Consecutive adult patients with endoscopically proven BEV between January 2000 and December 2018 were assessed. The outcome of all endoscopic treatments, both emergency and subsequent elective therapy, was analyzed to assess the efficacy of EVL in acute variceal bleeding control and achieving complete and lasting variceal eradication. Data collected included demographic and clinical information, cause of portal hypertension, Child–Pugh score, hematology and liver function tests, liver biopsy, imaging results, endoscopy information, including variceal size, number of bands placed at each session, the interval between and the number of banding sessions. Outcome data included the efficacy of EVL in controlling the acute index bleed, preventing early rebleeding, achieving complete variceal eradication, minimizing late recurrent bleeding and overall survival. The primary endpoints of the study were (1) effective endoscopic control of the index variceal bleeding event and (2) success in achieving complete variceal eradication as defined in the analysis criteria. Secondary endpoints included (1) early rebleeding; (2) variceal recurrence and rebleeding and (3) overall survival.
Acute control of active variceal bleeding in the 140 patients was highly successful and hemostasis was achieved in 95.7% of patients with minimal banding morbidity. However, varices were completely eradicated in only 45% of patients who survived more than 3 months. Furthermore, varices recurred in 62% of patients previously eradicated and 9.7% of these had further variceal bleeding. Overall, 81% of patients in this study had bleeding that was effectively controlled during the index banding procedure and, after repeat banding, never bled again from esophageal varices. However, the remaining 19% of the cohort had refractory and complicated variceal bleeding and required either balloon tamponade during the index endoscopy (4%) or rebled during the initial hospitalization (3%) or rebled subsequently (12%) over the next 24 months from residual or recurrent esophageal varices.
In conclusion, this study confirms that EVL provides the optimal endoscopic method both for control of acute bleeding and for the long-term treatment of varices despite the higher tendency for recurrence. Consistent with previous reports EVL in this study was safe with low procedure-related complication rates. While complete visual eradication of varices is more frequently achievable with IST and has consistently been used as the desired endpoint for endoscopic variceal intervention, this goal is not always attainable in EVL.
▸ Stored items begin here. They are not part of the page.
Lemma im_next_post bad loc level (w : World) :
  mime_bad bad -> world_ok bad w -> kinds w !! loc = Some true ->
  (forall m, w_cells w !! loc = Some (MultipartCell m) -> im_state m <> Eof) ->
  safety_current level w = true ->
  run_post bad (poll_post bad loc w) (im_next loc level w).
Proof.
  intros Hmime Hok Hk Heof Hcur. unfold im_next. apply run_post_bind.
  apply get_multipart_post; [done..|]. intros m Hm [Hb Hi]. rewrite Hcur. simpl.
  apply run_post_bind. eapply run_post_mono; [apply im_headers_post; [done|by eauto|apply Hok]|].
  intros [[r m'] pl'] (Hb' & Hi' & Hwf' & Hw).
  set (w1 := set_cell loc (MultipartCell m') (set_payload pl' w)).
  assert (world_ok bad w1) as Hok1.
  { apply world_ok_set_cell; [by apply world_ok_set_payload|done|].
    split; [by rewrite Hb'|by rewrite Hi']. }
  assert (kinds w1 = kinds w) as Hks by (unfold w1; by rewrite kinds_set_cell).
  assert (stepped bad loc 0 (match r with Ready (Some _) => 8 | _ => 0 end) w w1) as Hst.
  { split; [done|by rewrite Hks|simpl; lia|simpl; rewrite length_insert; lia|].
    intros l Hl. simpl. apply list_lookup_insert_ne. lia. }
  destruct r as [[h|]| |e]; try exact Hst.
  assert (loc < length (w_cells w1))%nat as Hlen.
  { simpl. rewrite length_insert. by eapply lookup_lt_Some. }
  rewrite <-Hks in Hk. case_bool_decide.
  - destruct (mime_boundary _) as [b|] eqn:Hmb; [|by eapply stepped_weaken; [| |exact Hst]; lia].
    pose proof (attach_post bad loc m' w1 (MultipartCell (mkInnerMultipart b FirstBoundary Item_None))
      Item_Multipart (fun l inner => MI_Nested (mkMultipart l None (Some inner)))) as Ha.
    apply Ha; try done.
    + intros Hlt. apply Hb. by rewrite <-Hb'.
    + split; [|done]. by apply (Hmime (part_mime h)).
    + intros w' l Hl Hl'. repeat split; eauto.
  - destruct (InnerField_new _ h) as [f|e] eqn:Hf; [|by eapply stepped_weaken; [| |exact Hst]; lia].
    pose proof (attach_post bad loc m' w1 (FieldCell f) Item_Field
      (fun l inner => MI_Field (mkField (part_mime h) h inner l))) as Ha.
    apply Ha; try done.
    + intros Hlt. apply Hb. by rewrite <-Hb'.
    + by eapply InnerField_new_ok.
Qed.

(** ** Polling *)

(** The work and the cells that a poll of [loc] has ahead of it. *)
Definition ahead (loc : nat) (w : World) : nat :=
  (work (w_payload w) + length (w_cells w) - loc)%nat.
In this study we have identified a subgroup of patients with small varices where size and mucosal scarring preclude further safe banding. Importantly we have shown that these patients have “stable varices” with no rebleeding or progression which resulted in “functional eradication” despite the presence of residual small visible varices. The results of this study should stimulate further research to optimize robust and objective endpoints for reporting of EVL which are likely to differ from the historical outcomes reported in previous randomized controlled trials. The elusive Holy Grail of endoscopic variceal banding remains the attainment of long-term bleed-free survival.